In reaching this decision, Taney had hoped to settle the issue of slavery in the United States with the Court's decision, but it had the opposite effect. The decision was fiercely debated across the country, as perhaps best exemplified by the Lincoln–Douglas debates of 1858. Abraham Lincoln, the second-ever Republican nominee for President, was able to win the presidential election in 1860; the stopping of the further expansion of slavery was a key Republican party plank. The decision played an important role in the timing of state secession and the Civil War, although it is extreme to say the decision "caused" the war. The decision is acknowledged for the influential role it played in altering the national political landscape: the decision is credited with launching Abraham Lincoln’s national political career and ultimately allowing for his election.

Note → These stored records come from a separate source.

Lemma mentions_escaped (c a : ascii) (x : string) :
  c = "<"%char \/ c = ">"%char \/ c = Keyword.dquote ->
  Telegram.mentions c (Telegram.escaped a +:+ x) = Telegram.mentions c x.
Proof.
  intros Hc. unfold Telegram.escaped.
  destruct (Ascii.eqb_spec a "&") as [->|H1];
    [rewrite !append_cons, !append_nil_l;
     destruct Hc as [->|[->| ->]]; reflexivity|].
  destruct (Ascii.eqb_spec a "<") as [->|H2];
    [rewrite !append_cons, !append_nil_l;
     destruct Hc as [->|[->| ->]]; reflexivity|].
  destruct (Ascii.eqb_spec a ">") as [->|H3];
    [rewrite !append_cons, !append_nil_l;
     destruct Hc as [->|[->| ->]]; reflexivity|].
  destruct (Ascii.eqb_spec a Keyword.dquote) as [->|H4];
    [rewrite !append_cons, !append_nil_l;
     destruct Hc as [->|[->| ->]]; reflexivity|].
  rewrite !append_cons, !append_nil_l. cbn [Telegram.mentions].
  destruct Hc as [->|[->| ->]];
    match goal with
    | |- (Ascii.eqb a ?c || _) = _ =>
        destruct (Ascii.eqb_spec a c); [contradiction | reflexivity]
    end.
Qed.

Lemma escaped_plain (a : ascii) :
  Ascii.eqb a "&" = false -> Ascii.eqb a "<" = false ->
  Ascii.eqb a ">" = false -> Ascii.eqb a Keyword.dquote = false ->
  Telegram.escaped a = String a EmptyString.
Proof. intros H1 H2 H3 H4. unfold Telegram.escaped. rewrite H1, H2, H3, H4. reflexivity. Qed.

(** X30.  [escapeHtml]: the escaped text holds no '<', no '>' and no
    double quote, whatever the text, so that nothing of a monitor's name,
    URL or error message can open or close a tag of the Telegram message;
    nothing is lost, since reading the four entities back gives the text,
    and so two different texts are never escaped to the same one; a text
    without '&', '<', '>' and double quote is left as it is; a missing
    text gives the empty one. *)
Theorem escapeHtml_escapes :
  forall (s : string),
    Telegram.mentions "<" (Telegram.escapeHtml (Some s)) = false
    /\ Telegram.mentions ">" (Telegram.escapeHtml (Some s)) = false
    /\ Telegram.mentions Keyword.dquote (Telegram.escapeHtml (Some s)) = false
    /\ Telegram.unescape (Telegram.escapeHtml (Some s)) = s
    /\ (forall t, Telegram.escapeHtml (Some s) = Telegram.escapeHtml (Some t) ->
                  s = t)
    /\ (Telegram.mentions "&" s = false ->
        Telegram.mentions "<" s = false ->
        Telegram.mentions ">" s = false ->
        Telegram.mentions Keyword.dquote s = false ->
        Telegram.escapeHtml (Some s) = s)
    /\ Telegram.escapeHtml None = EmptyString.
Proof.
  assert (forall s, Telegram.unescape (Telegram.escapeHtml (Some s)) = s)
    as Hback.
  { induction s as [|a r IH]; [reflexivity|].
    rewrite escapeHtml_cons, unescape_escaped, IH. reflexivity. }
  assert (forall c s,
            c = "<"%char \/ c = ">"%char \/ c = Keyword.dquote ->
            Telegram.mentions c (Telegram.escapeHtml (Some s)) = false)
    as Hclean.
  { intros c s Hc. induction s as [|a r IH]; [reflexivity|].
    rewrite escapeHtml_cons, mentions_escaped by exact Hc. exact IH. }
  intros s.
  split; [apply Hclean; auto|]. split; [apply Hclean; auto|].
  split; [apply Hclean; auto|]. split; [apply Hback|].
  split; [|split; [|reflexivity]].
  - intros t H. rewrite <- (Hback s), <- (Hback t), H. reflexivity.
  - induction s as [|a r IH]; [reflexivity|].
    cbn [Telegram.mentions]. intros H1 H2 H3 H4.
    apply orb_false_iff in H1 as [H1 H1'], H2 as [H2 H2'],
      H3 as [H3 H3'], H4 as [H4 H4'].
    rewrite escapeHtml_cons, (escaped_plain a H1 H2 H3 H4).
    rewrite append_cons, append_nil_l, (IH H1' H2' H3' H4'). reflexivity.
Qed.

Lemma escapeHtml_escapes_witness :
  Telegram.escapeHtml (Some "api.example.com") = "api.example.com".
Proof.
  apply (proj1 (proj2 (proj2 (proj2 (proj2 (proj2
    (escapeHtml_escapes "api.example.com")))))));
    reflexivity.
Defined.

Although the Supreme Court has never explicitly overruled the Dred Scott case, the Court stated in the Slaughter-House Cases that at least one part of it had already been overruled by the Fourteenth Amendment in 1868, which begins by stating, "All persons born or naturalized in the United States, and subject to the jurisdiction thereof, are citizens of the United States and of the State wherein they reside." To which the Court noted:
The first observation we have to make on this clause is, that it puts at rest both the questions which we stated to have been the subject of differences of opinion. It declares that persons may be citizens of the United States without regard to their citizenship of a particular State, and it overturns the Dred Scott decision by making all persons born within the United States and subject to its jurisdiction citizens of the United States.